══ Material for this task ══
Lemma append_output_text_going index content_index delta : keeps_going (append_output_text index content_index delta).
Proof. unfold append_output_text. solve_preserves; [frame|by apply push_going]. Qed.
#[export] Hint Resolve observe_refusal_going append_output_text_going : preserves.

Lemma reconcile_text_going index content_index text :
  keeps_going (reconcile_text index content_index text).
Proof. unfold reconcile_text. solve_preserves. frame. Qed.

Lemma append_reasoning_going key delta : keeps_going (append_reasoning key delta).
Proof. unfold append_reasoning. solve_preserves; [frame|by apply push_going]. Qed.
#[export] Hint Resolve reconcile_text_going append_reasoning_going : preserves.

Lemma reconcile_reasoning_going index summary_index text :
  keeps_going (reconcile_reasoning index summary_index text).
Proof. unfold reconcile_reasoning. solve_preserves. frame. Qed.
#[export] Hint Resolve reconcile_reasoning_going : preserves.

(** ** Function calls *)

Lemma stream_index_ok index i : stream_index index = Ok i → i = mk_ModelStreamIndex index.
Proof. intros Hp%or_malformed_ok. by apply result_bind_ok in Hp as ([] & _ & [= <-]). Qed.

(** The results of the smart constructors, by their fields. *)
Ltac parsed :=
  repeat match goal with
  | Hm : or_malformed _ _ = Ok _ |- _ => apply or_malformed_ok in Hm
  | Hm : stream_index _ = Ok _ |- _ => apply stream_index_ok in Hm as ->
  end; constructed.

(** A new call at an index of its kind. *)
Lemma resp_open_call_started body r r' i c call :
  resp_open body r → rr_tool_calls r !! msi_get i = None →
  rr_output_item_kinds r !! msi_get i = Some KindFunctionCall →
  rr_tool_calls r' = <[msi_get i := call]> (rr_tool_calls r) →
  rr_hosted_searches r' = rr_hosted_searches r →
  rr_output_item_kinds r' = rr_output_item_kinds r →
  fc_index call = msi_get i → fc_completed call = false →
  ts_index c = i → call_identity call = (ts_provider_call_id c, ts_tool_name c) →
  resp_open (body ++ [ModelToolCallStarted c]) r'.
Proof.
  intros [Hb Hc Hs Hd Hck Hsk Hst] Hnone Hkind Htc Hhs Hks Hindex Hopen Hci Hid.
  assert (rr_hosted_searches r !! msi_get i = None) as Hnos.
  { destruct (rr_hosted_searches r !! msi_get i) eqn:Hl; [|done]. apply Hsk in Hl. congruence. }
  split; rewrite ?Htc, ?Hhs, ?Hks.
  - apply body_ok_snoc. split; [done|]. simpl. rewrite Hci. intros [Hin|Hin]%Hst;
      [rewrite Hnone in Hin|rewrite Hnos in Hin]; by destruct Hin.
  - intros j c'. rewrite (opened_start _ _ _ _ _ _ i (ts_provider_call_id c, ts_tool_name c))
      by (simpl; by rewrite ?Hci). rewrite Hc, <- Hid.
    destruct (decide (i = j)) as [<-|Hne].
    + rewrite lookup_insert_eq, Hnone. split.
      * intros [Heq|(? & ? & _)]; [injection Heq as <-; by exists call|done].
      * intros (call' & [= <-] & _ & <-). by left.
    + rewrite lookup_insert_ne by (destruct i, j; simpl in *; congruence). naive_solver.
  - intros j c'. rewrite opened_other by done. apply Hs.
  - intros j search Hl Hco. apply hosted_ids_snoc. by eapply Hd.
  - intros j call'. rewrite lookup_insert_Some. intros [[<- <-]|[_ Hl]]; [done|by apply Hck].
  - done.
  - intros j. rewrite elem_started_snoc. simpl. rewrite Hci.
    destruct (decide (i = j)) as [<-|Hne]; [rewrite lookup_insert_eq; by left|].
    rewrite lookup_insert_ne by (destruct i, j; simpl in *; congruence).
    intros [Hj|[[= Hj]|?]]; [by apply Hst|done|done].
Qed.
═══
_What is expected_. Would you count the lines in the data that contain the word "frame" and state only the number?

_Task result_. 4